Notes on History

Herodotus’s Inquiries is, at root, an inquiry into the ontological status of the Greeks and the Barbarians, the two great empires of antiquity. What delineates the one from the other? How did the East come to be separate from the West? To what extent are they clear and distinct cultures?

Herodotus proceeds with this esoteric inquiry by exploring the character of the Greeks on the periphery, from the outside, by reiterating the stories men tell themselves of both their enemies and their friends. For example, he begins Book I by recounting what the Barbarians tell themselves of the origins of the Persian Wars -by a series of unjust kidnappings of their women. However, this is qualified by his acknowledgement that these cannot be verified.
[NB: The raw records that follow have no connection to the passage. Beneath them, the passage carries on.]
(** [m / 10^k] rounded to nearest even; [neg] is the sign of a zero. *)
Definition decimal (neg : bool) (m : Z) (k : nat) : float64 :=
  if m =? 0 then S754_zero neg
  else SFdiv 53 1024 (of_int (if neg then - m else m)) (of_int (10 ^ Z.of_nat k)).

Definition unsigned_decimal (neg : bool) (s : string) : option float64 :=
  let '(m1, n1, rest) := read_digits s 0 0 in
  let '(m, n, rest) :=
    match rest with
    | String "." rest' => read_digits rest' m1 n1
    | _ => (m1, n1, rest)
    end in
  if bool_decide (rest = EmptyString) && (0 <? n)%nat && (n <=? 15)%nat
  then Some (decimal neg m (n - n1))
  else None.

(** [strconv.ParseFloat(s, 64)] where [s] is [NaN] in any case, or a plain
    decimal ([8.5], [-0.25], [7.], [.5]) of at most 15 digits: such a
    decimal is a quotient of two integers that binary64 holds exactly, and
    one rounded division gives the nearest binary64.  Go reads more
    (exponents, hexadecimal digits, infinities, mantissas of any length);
    this instance answers [None] there, as it does where Go reports an
    error. *)
Definition ParseFloat (s : string) : option float64 :=
  if bool_decide (ToLower s = "nan") then Some S754_nan
  else match s with
       | String "+" s' => unsigned_decimal false s'
       | String "-" s' => unsigned_decimal true s'
       | _ => unsigned_decimal false s
       end.

(** One pass of the inner loop of insertion sort: [x] moves left while it
    is [less] than its left neighbour.  [before] holds the elements to the
    left of [x], nearest first; so does the result, with [x] in place. *)
Fixpoint sink {A} (less : A -> A -> bool) (x : A) (before : list A) : list A :=
  match before with
  | [] => [x]
  | y :: before' => if less x y then y :: sink less x before' else x :: before
  end.

(** [insertionSortLessFunc] of package [sort], which is all that
    [sort.Slice] runs on a slice of at most 12 elements. *)
Definition insertionSort {A} (less : A -> A -> bool) (l : list A) : list A :=
  rev (fold_left (fun before x => sink less x before) l []).

End Ascii7.

(* ===================================================================== *)
(** ** A scripted world *)
(* ===================================================================== *)

Inductive Request : Type :=
| GetTitle (t : string)
| GetID (i : string)
| GetSearch (s : string) (page : Z).

(** A provider that answers each request the same way every time. *)
Record Catalog : Type := mkCatalog {
  by_title : string -> option Rec;
  by_id : string -> option Rec;
  by_search : string -> Z -> option searchResult
}.

(** The world of a scripted run is the log of the requests sent so far. *)
Abbreviation Log := (list Request) (only parsing).

Definition log_title (c : Catalog) (t : string) (w : Log) : option Rec * Log :=
  (by_title c t, (w ++ [GetTitle t])%list).

Definition log_id (c : Catalog) (i : string) (w : Log) : option Rec * Log :=
  (by_id c i, (w ++ [GetID i])%list).

Definition log_search (c : Catalog) (s : string) (page : Z) (w : Log)
  : option searchResult * Log :=
  (by_search c s page, (w ++ [GetSearch s page])%list).

(** Ranging over a map in the order of [map_to_list]. *)
Definition log_range (m : gmap string Rec) (w : Log) : list (string * Rec) * Log :=
  (map_to_list m, w).

(** The scripted world of a catalog. *)
Definition scripted (c : Catalog) : Effects Log := {|
  fetchJSON_title := log_title c;
  fetchJSON_id := log_id c;
  fetchJSON_search := log_search c;
  range_map := log_range;
  range_map_perm := fun m w => reflexivity (map_to_list m)
|}.

(** A record from its fields. *)
Definition rec (fields : list (string * Value)) : Rec := list_to_map fields.

Definition hit (id : string) : searchItem := mkItem "" id "movie".

Definition hits (ids : list string) : option searchResult :=
  Some (mkSearch (Some (hit <$> ids)) "True" "").

(** *** A provider with a log *)

(** Any provider, with a log beside it: it answers as the provider
    underneath does and notes each request. *)
Definition traced `{Effects World} : Effects (World * Log) := {|
  fetchJSON_title t wl :=
    ((fetchJSON_title t wl.1).1, ((fetchJSON_title t wl.1).2, wl.2 ++ [GetTitle t]));
  fetchJSON_id i wl :=
    ((fetchJSON_id i wl.1).1, ((fetchJSON_id i wl.1).2, wl.2 ++ [GetID i]));
  fetchJSON_search s page wl :=
    ((fetchJSON_search s page wl.1).1,
     ((fetchJSON_search s page wl.1).2, wl.2 ++ [GetSearch s page]));
  range_map m wl := ((range_map m wl.1).1, ((range_map m wl.1).2, wl.2));
  range_map_perm := fun m wl => range_map_perm m wl.1
|}.

(** The searches among some requests, in order. *)
Definition searches (reqs : list Request) : list (string * Z) :=
  omap (fun r => match r with GetSearch s page => Some (s, page) | _ => None end) reqs.

(** A search, or a fetch for an id that is not empty; not a fetch by
    title. *)
Definition search_or_id (r : Request) : Prop :=
  match r with
  | GetTitle _ => False
  | GetID i => i <> ""
  | GetSearch _ _ => True
  end.

(** The log of [wl] is [log] with requests behind that satisfy [P]. *)
Definition sent {World} (P : list Request -> Prop) (log : Log)
    (wl : World * Log) : Prop :=
  exists reqs, wl.2 = log ++ reqs /\ P reqs.

(** *** Sample catalogs *)

Module Sample.

(** A detail record the way the provider sends one. *)
Definition movie (id genre rating : string) : Rec :=
  rec [("imdbID", VString id); ("Genre", VString genre);
       ("imdbRating", VString rating); ("Response", VString "True")].

Definition inception : Rec :=
  rec [("Title", VString "Inception"); ("imdbID", VString "tt1375666");
       ("Genre", VString "Action, Sci-Fi");
       ("Director", VString "Christopher Nolan");
       ("Actors", VString "Leonardo DiCaprio, Elliot Page");
       ("imdbRating", VString "8.8"); ("Response", VString "True")].

Definition details : list (string * Rec) :=
  [("tt0133093", movie "tt0133093" "Action, Sci-Fi" "8.7");
   ("tt0109830", movie "tt0109830" "Drama, Romance" "8.8");
   ("tt0468569", movie "tt0468569" "Action, Crime, Drama" "9.0");
   ("tt0088763", movie "tt0088763" "Adventure, Comedy, Sci-Fi" "N/A");
   ("tt1375666", inception)].

(** A provider that echoes ids: a title, a page of hits for two keywords,
    one of the hits without id, one with no detail behind it. *)
Definition catalog : Catalog := {|
  by_title t := if bool_decide (t = "Inception") then Some inception else None;
  by_id i := (list_to_map details : gmap string Rec) !! i;
  by_search s page :=
    if bool_decide (s = "the" /\ page = 1)
    then hits ["tt0133093"; ""; "tt0109830"; "tt1375666"; "tt9999999"]
    else if bool_decide (s = "dark" /\ page = 1)
    then hits ["tt0468569"; "tt0133093"; "tt0088763"]
    else None
|}.

(** A record with a title and nothing to recommend from. *)
Definition blank : Rec :=
  rec [("Title", VString "Blank"); ("Genre", VNull); ("Response", VString "True")].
Almost immediately, the text is a presentation of the subtle skepticism Herodotus has for logoi in the form of rumors, though Herodotus does not deny the importance of these stories. One can apprehend a great deal about a culture by analyzing the stories its people tell, one can comprehend a great deal about a culture by understanding the stories its outsiders tell.

He marvels at the great wonders of the world: such as the prediction of an eclipse, the mores of the Asiatic and Egyptian peoples, the geographic distinctions, the Oracle’s ability to be bribed or convinced, and so on. His text is not a dogmatically skeptical piece, not constricting in this way as when one reads Descartes, Hume, or even Gibbon. Like Homer, he recounts the many wonders from around the world, however Herodotus removes himself from the poets to a degree, but merely restating the fanciful stories, making little commentary on their validity or believability. His project is not an attempt to disprove or dismantle the stories men tell themselves, indeed some have been proven to be deeply fruitful as in the case of the Gyges story, a Greek story told about Barbarian mores.

Aristotle made the famous delineation between poetry and history: history tells of what has come to be, and poetry tells of what might come to be. In this way, according to Aristotle, poetry is superior to history because it is more serious and philosophical (Poetics 1451b). However, on this point Herodotus draws swords with both Homer and Aristotle. In his opening passage, he acknowledges that his inquiry will be a “showing forth” of things that had come to be, including the tall tales of the poets, but he tests their falsifiability by presenting the varying differences of stories across cultures. Like Odysseus, Herodotus is a wanderer. However unlike Odysseus, he does not seek loot and ladies and adventures, but rather he seeks to comprehend the known world through open eyed inquiry (see Eva Brann). His project is an autopsia, which like many Greek words adopted in the modern sense, has degenerated from meaning “seeing-for-oneself” to the inspection of corpses. Herodotus is the first person that we know of who ventures forth just to see for himself, though we may speculate about the subtext for Odysseus’s piracy.

To the ancient mind, history was not dead or bygone, but rather alive and influential in the present. Time was much more fluid, rather than a numerical recording of things past. Herodotus notes that while many ancient cities that were once great are now small, and vice versa, acknowledging that human fortune or happiness do not endure, he will take an equal account of both, the great and the small cities.

As with the varying rumors abounding in Dostoevsky’s great work The Brothers Karamazov, Herodotus’s inquiries unearth the multiplicity of logoi in order to exoterically reaffirm their status as believable by many people, and also to provide an antidote in the form of conflicting stories or accounts given. Herodotus acts as the judge, relying on his authority to discern between the wise or the likely stories. Ironically, he is said to have recited his great work while living in an Athenian colony before moving to Italy where he died, echoing his accumulation of stories, both verifiable and according to Herodotus’s authority.